### TO DO
Using the data beneath this instruction, retype only the lines from the one that contains "let '(r, w') := invoke_allowed" down to the one that contains "as (c & w2 &", both included, exactly as they appear.

[Stored data entries]
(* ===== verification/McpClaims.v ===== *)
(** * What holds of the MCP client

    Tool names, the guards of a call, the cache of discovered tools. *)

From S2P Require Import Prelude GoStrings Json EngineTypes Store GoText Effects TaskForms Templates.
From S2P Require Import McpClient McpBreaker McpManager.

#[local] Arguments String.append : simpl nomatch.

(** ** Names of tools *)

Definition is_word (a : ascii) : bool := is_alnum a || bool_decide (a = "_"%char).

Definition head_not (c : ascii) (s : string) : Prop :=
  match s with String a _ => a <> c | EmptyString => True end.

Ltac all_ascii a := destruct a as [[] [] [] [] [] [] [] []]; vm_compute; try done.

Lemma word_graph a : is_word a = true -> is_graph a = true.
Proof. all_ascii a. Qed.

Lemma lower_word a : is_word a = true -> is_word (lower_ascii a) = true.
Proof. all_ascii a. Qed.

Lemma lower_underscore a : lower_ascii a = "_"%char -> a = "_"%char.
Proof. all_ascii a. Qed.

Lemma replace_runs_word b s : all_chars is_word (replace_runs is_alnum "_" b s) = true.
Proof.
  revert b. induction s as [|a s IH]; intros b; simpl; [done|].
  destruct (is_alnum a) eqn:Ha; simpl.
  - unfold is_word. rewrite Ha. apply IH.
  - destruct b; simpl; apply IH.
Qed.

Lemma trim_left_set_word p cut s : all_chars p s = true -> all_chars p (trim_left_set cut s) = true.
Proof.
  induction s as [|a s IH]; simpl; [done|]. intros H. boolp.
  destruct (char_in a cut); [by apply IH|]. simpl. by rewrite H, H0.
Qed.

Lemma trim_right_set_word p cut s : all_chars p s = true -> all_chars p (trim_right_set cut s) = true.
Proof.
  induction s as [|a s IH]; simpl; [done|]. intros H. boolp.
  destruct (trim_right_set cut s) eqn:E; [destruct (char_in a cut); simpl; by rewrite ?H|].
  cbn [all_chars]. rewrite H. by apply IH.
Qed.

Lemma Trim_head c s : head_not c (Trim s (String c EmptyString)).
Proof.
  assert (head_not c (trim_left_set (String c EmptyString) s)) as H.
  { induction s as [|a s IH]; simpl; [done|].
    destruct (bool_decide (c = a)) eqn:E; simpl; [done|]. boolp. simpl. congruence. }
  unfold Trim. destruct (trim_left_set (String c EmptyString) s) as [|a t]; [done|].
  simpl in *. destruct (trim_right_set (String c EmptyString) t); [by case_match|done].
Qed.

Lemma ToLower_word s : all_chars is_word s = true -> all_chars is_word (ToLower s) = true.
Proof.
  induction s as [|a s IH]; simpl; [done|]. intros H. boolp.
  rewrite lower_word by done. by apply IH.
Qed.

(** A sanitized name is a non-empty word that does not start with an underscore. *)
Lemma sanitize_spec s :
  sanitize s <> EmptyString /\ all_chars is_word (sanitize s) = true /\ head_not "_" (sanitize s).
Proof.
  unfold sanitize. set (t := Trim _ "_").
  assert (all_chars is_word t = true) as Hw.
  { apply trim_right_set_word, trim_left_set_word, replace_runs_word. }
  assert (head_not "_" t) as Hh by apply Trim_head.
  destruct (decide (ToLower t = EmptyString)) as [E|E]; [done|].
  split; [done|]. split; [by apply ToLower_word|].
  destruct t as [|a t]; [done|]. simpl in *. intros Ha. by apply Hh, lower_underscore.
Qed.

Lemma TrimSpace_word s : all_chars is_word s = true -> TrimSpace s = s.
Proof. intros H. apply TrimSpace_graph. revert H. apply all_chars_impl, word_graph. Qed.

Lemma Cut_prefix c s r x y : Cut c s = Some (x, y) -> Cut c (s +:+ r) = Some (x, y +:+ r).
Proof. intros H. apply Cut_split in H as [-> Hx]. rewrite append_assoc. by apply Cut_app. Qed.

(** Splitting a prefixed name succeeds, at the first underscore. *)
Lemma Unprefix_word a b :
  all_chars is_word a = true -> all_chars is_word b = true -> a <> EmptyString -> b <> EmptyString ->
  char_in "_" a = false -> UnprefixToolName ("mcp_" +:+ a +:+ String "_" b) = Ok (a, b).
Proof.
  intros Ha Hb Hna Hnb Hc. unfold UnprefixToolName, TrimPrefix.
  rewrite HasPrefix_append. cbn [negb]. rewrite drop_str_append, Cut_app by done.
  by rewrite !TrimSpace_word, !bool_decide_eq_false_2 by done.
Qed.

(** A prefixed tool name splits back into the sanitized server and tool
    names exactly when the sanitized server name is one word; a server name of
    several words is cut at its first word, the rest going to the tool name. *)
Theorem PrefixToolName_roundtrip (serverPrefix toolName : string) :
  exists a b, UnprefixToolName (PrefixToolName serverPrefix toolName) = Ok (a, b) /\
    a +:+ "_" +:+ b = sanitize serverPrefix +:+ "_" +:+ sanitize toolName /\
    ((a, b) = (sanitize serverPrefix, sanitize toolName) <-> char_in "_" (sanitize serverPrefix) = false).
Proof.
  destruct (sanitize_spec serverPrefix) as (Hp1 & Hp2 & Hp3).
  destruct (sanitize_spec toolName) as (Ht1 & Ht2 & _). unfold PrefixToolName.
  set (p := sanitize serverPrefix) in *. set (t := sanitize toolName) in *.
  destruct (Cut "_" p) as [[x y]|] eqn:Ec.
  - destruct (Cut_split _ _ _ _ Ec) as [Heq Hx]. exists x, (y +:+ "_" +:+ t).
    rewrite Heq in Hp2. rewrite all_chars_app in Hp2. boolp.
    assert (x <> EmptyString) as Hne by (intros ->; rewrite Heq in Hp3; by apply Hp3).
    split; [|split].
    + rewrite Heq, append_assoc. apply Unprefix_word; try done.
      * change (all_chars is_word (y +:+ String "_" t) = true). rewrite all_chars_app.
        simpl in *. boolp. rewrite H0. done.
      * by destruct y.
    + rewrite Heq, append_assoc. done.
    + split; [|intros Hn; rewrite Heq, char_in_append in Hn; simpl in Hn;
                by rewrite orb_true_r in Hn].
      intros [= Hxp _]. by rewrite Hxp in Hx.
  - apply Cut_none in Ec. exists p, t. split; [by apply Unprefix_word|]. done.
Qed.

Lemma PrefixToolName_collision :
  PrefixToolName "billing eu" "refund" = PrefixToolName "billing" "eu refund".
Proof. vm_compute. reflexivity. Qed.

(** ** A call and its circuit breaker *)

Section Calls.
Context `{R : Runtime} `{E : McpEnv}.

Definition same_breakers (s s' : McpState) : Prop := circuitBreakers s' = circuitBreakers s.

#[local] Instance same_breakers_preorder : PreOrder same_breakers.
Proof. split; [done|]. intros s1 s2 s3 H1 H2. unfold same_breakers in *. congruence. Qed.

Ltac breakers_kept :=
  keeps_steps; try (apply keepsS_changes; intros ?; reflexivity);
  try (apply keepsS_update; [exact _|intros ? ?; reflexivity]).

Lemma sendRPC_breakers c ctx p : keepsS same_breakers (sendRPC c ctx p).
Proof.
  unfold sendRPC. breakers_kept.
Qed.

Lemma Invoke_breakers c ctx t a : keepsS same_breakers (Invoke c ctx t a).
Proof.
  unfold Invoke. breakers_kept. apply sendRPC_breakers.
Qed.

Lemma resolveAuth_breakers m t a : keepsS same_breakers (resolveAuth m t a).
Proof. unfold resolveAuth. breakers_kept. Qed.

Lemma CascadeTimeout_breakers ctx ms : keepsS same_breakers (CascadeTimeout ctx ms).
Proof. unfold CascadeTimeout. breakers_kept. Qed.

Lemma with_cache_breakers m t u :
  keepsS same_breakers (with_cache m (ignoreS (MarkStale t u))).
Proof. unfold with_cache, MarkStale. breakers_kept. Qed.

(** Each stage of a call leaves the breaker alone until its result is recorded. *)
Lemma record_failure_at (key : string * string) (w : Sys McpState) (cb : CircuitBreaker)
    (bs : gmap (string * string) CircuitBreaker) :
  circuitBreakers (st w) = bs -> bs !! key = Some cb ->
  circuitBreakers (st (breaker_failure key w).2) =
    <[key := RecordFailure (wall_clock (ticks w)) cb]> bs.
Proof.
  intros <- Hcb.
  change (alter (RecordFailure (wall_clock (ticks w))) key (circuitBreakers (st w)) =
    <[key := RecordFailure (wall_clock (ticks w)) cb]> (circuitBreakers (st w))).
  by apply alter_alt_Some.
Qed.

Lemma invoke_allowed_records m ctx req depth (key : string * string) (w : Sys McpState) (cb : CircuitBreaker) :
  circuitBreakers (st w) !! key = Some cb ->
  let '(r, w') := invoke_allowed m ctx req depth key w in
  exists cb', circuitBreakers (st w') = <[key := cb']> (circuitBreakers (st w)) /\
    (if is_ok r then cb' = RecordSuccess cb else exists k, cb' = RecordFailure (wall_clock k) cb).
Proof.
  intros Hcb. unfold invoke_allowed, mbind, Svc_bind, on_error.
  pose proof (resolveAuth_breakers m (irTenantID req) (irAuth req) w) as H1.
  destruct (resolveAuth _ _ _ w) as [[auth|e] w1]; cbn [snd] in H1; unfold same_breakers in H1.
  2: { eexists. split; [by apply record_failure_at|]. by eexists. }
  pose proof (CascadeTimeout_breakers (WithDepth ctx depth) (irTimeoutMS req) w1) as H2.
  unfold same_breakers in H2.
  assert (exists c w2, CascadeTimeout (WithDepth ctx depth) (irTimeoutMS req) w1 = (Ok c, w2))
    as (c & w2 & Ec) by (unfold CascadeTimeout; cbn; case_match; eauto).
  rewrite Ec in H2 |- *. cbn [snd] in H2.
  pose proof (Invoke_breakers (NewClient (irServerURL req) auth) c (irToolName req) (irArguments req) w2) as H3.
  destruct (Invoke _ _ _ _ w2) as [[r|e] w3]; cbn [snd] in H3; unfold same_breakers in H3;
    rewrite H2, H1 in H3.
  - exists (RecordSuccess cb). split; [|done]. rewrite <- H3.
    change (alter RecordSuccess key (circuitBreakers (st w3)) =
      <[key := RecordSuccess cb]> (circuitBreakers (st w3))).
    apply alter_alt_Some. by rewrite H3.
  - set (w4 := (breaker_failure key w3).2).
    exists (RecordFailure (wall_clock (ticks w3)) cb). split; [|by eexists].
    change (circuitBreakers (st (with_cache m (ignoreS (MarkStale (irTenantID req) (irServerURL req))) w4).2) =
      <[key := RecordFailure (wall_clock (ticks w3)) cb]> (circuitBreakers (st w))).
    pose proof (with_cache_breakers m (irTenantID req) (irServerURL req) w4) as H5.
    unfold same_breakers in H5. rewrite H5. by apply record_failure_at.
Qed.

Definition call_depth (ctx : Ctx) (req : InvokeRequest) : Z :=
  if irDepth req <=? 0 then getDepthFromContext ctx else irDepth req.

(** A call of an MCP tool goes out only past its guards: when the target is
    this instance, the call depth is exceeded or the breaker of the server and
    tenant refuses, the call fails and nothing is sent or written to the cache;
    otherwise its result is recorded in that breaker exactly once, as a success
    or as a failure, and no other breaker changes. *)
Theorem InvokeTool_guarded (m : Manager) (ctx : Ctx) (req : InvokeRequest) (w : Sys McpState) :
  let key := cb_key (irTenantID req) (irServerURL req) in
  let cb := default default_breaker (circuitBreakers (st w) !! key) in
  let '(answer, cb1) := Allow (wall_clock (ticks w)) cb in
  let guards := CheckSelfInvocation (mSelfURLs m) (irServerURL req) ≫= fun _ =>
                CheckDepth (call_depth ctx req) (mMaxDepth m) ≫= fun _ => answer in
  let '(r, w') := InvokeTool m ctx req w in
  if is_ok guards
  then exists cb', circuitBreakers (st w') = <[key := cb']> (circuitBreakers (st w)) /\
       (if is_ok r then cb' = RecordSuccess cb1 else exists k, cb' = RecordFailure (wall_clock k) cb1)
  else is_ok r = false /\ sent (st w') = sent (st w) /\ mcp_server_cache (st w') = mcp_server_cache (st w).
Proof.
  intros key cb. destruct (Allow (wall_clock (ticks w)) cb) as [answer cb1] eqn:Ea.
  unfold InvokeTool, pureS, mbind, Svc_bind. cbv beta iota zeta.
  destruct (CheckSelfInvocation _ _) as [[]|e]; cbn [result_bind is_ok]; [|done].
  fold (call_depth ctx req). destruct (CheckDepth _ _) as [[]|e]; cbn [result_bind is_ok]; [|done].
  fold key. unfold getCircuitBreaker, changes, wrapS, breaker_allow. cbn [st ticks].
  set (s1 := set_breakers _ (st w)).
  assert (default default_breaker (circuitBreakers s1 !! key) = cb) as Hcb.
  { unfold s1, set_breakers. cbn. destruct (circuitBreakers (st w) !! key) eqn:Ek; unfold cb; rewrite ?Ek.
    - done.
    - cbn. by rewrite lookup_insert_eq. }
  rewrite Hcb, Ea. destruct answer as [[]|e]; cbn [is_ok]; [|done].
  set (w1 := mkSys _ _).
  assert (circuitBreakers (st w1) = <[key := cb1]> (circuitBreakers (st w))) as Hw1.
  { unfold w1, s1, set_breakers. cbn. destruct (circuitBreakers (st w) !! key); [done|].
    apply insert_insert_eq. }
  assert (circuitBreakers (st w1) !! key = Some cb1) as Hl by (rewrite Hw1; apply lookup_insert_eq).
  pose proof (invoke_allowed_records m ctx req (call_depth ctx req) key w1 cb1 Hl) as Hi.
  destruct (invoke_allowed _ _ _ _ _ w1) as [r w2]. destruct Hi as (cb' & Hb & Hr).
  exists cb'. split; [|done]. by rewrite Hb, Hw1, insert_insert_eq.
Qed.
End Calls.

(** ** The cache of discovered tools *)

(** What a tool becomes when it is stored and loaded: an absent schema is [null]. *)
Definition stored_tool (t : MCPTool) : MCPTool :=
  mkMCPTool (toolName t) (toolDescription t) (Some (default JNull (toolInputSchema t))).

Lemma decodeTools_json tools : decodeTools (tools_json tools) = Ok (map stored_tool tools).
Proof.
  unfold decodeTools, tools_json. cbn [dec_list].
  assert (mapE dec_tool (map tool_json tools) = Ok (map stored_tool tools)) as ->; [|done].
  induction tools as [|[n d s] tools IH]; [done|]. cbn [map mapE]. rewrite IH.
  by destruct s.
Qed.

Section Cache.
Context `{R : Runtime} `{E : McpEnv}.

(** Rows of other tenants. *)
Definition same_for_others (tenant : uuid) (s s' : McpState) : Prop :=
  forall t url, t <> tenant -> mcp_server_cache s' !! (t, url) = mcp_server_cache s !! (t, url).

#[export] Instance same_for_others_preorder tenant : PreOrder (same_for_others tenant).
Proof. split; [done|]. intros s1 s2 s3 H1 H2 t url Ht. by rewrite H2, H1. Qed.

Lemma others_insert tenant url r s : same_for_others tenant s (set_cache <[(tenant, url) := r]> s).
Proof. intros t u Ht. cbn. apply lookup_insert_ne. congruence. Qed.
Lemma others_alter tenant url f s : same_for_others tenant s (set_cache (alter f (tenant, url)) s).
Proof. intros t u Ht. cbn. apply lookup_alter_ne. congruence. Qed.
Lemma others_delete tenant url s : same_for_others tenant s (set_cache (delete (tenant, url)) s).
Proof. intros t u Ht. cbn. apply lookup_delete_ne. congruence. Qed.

### EXERCISE ANSWER
  let '(r, w') := invoke_allowed m ctx req depth key w in
  exists cb', circuitBreakers (st w') = <[key := cb']> (circuitBreakers (st w)) /\
    (if is_ok r then cb' = RecordSuccess cb else exists k, cb' = RecordFailure (wall_clock k) cb).
Proof.
  intros Hcb. unfold invoke_allowed, mbind, Svc_bind, on_error.
  pose proof (resolveAuth_breakers m (irTenantID req) (irAuth req) w) as H1.
  destruct (resolveAuth _ _ _ w) as [[auth|e] w1]; cbn [snd] in H1; unfold same_breakers in H1.
  2: { eexists. split; [by apply record_failure_at|]. by eexists. }
  pose proof (CascadeTimeout_breakers (WithDepth ctx depth) (irTimeoutMS req) w1) as H2.
  unfold same_breakers in H2.
  assert (exists c w2, CascadeTimeout (WithDepth ctx depth) (irTimeoutMS req) w1 = (Ok c, w2))
    as (c & w2 & Ec) by (unfold CascadeTimeout; cbn; case_match; eauto).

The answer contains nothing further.